I set the $p=1.5\times 10^{-3}$ and using BP on all but the last window (only contains this noiseless SM round) and final noiseless SM round i use the BP+OSD decoder to decode and the logical failure rate (per code cycle) stabilizes as the number of code cycles increases for both the HGP codes.I agree with you that np.logical_or(flagged_err, logical_err).astype(int).sum()
) is of course an underestimation of LER. Because we must consider the logical error led by noisy syndrome measurement feedback.

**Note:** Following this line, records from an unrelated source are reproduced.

Lemma written_built :
  build_secret_record (parse_field_document (fsb_tree backend) (target_path (bsr_provider_ref request))) name
    (fsb_options backend) (target_path (bsr_provider_ref request)) = Some record.
Proof.
  rewrite written_parsed, Hbackend. cbn [build_secret_record].
  destruct (document_lookups options request version) as (-> & -> & -> & -> & _); [apply Hoptions|].
  cbn [fbo_backend_ref fbo_encrypt_at_rest backend_options].
  pose proof imported_record_valid as Hvalid. unfold record, imported_record in *.
  change (parse_classification "token") with SecretClassification.Token. unfold name.
  by rewrite Hvalid.
Qed.

Lemma written_fetched purpose mode :
  purpose <> "" -> mode <> SecretAccessMode.Unspecified ->
  file_fetch_record backend (make_query name purpose mode) =
    (set_file_error backend None, outcome_success record).
Proof.
  intros Hp Hm. unfold file_fetch_record. rewrite Hroot. cbn [negb sq_secret_name make_query].
  assert (query_valid (make_query name purpose mode) = true) as ->.
  { unfold query_valid. cbn. rewrite (proj2 (is_empty_false purpose)), bool_decide_false by done. done. }
  pose proof (proj1 (secret_file_path _ provider_safe)) as Hs. fold name in Hs.
  rewrite Hs. cbn [negb orb].
  rewrite written_found, written_built. done.
Qed.

Lemma written_materialized context now_ms :
  access_context_valid context = true ->
  (file_materialize_record backend record context now_ms).2 =
    outcome_success (Some (from_text_copy (buffer_bytes (bsr_secret request))),
      backend_lease "file" record context 60000 1 now_ms).
Proof.
  intros Hc. unfold file_materialize_record. rewrite Hroot, Hc. cbn [negb].
  change (sd_secret_name (sbr_descriptor record)) with name.
  rewrite written_found, written_built. rewrite bool_decide_true by done. cbn [negb].
  rewrite written_parsed, Hbackend. cbn [fbo_encrypt_at_rest backend_options].
  destruct Hoptions as (He & _). rewrite He. unfold decode_materialized_secret. cbn [result_bind negb].
  destruct (document_lookups options request version He) as (_ & _ & _ & _ & ->).
  rewrite hex_encode_length, Nat.odd_mul. cbn [Nat.odd Nat.even negb andb].
  by rewrite hex_decode_pairs_encode.
Qed.

Lemma written_ready (manager : SecretManagerFacade) :
  smf_backend manager = Some backend -> ready_backend manager = Some backend.
Proof.
  intros Hb. unfold ready_backend. rewrite Hb.
  cbn [get_backend_status FileBackend sbs_state file_backend_status].
  by rewrite Hroot, bool_decide_false.
Qed.

Lemma written_got (manager : SecretManagerFacade) purpose context now_ms :
  smf_backend manager = Some backend -> purpose <> "" -> access_context_valid context = true ->
  get_secret manager (make_query name purpose SecretAccessMode.Materialize) context now_ms =
    (cache_record (set_backend manager (Some (set_file_error backend None))) record,
     outcome_success (make_handle record (smf_options manager) now_ms)).
Proof.
  intros Hb Hp Hc.
  apply (get_secret_succeeds _ _ _ _ backend (set_file_error backend None) (outcome_success record));
    [|done|by apply written_ready| |done].
  - unfold query_valid. cbn. by rewrite (proj2 (is_empty_false purpose)).
  - by apply written_fetched.
Qed.

Lemma written_granted (manager : SecretManagerFacade) context now_ms t1 t2 t3 :
  smf_backend manager = Some backend -> access_context_valid context = true ->
  0 < now_ms -> t1 <= now_ms + 60000 -> t3 <= now_ms + 60000 -> t3 <= t2 + 60000 ->
  let granted := (materialize manager (make_handle record default_manager_options now_ms)
                    context t1 t2 t3).2 in
  so_ok granted = true /\
  (so_payload granted).1 = Some (from_text_copy (buffer_bytes (bsr_secret request))).
Proof.
  intros Hb Hc Hnow Ht1 Ht3 Ht23.
  apply (materialize_succeeds manager _ context t1 t2 t3 backend (set_file_error backend None)
    (outcome_success record)
    (outcome_success (Some (from_text_copy (buffer_bytes (bsr_secret request))),
       backend_lease "file" record context 60000 1 t2))); try done.
  - apply make_handle_valid; [apply imported_record_valid|done].
  - by apply written_ready.
  - by apply written_fetched.
  - exact (written_materialized context t2 Hc).
Qed.
End Written.

(** *** The import *)

(** Making directories touches no file. *)
Lemma create_directory_files made tree path tree' :
  create_directory made tree path = Some tree' ->
  tree' !! path = Some Directory /\
  forall other, tree !! other <> None \/ other <> path -> tree' !! other = tree !! other.
Proof.
  unfold create_directory. destruct (tree !! path) as [[|contents readable]|] eqn:E; [|done|].
  - intros [= <-]. by split.
  - destruct made; [|done]. intros [= <-].
    rewrite lookup_insert_eq. split; [done|]. intros other Ho.
    destruct (decide (path = other)) as [->|Hne]; [|by rewrite lookup_insert_ne].
    by destruct Ho.
Qed.

Lemma prepared_files root_dir io tree tree' problem :
  prepare_directories root_dir io tree = (tree', problem) ->
  forall name, tree' !! target_path name = tree !! target_path name.
Proof.
  unfold prepare_directories. intros Ep name. revert Ep.
  destruct (create_directory (io_root_made io) tree []) as [rooted|] eqn:E1; [|by intros [= <- _]].
  apply create_directory_files in E1 as [_ O1]. rewrite <- (O1 (target_path name)) by (by right).
  destruct (negb (io_root_mode io)); [by intros [= <- _]|].
  destruct (apply_runtime_reader_access (io_root_access io) _); [by intros [= <- _]|].
  destruct (create_directory _ rooted ["llm"]) as [with_llm|] eqn:E2; [|by intros [= <- _]].
  apply create_directory_files in E2 as [_ O2]. rewrite <- (O2 (target_path name)) by (by right).
  destruct (create_directory _ with_llm providers_path) as [made|] eqn:E3; [|by intros [= <- _]].
  apply create_directory_files in E3 as [_ O3]. rewrite <- (O3 (target_path name)) by (by right).
  destruct (negb (io_providers_mode io)); [by intros [= <- _]|].
  destruct (apply_runtime_reader_access (io_llm_access io) _); by intros [= <- _].
Qed.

I'm reading the file SlidingWindowDecoder Sliding Window OSD.ipynb to follow it,and there is some confusing things about the code.
First when we iterate the
anchors
to get the sparse parity-check matrix of each window(i guess like the $H_{win}$ mentioned in shilin's paper [https://arxiv.org/abs/2311.03307]) and if the window is not the final(last) window,thec = anchors[top_left + W - 1]
.But when we use the $H_{win}$ to decode,c = anchors[top_left+F] # commit region bottom right
Why the two c are different? It makes me confused and it seems that when I set theW=3,F=3
and run the Sliding Window OSD.ipynb it will raise error :So which c is correct?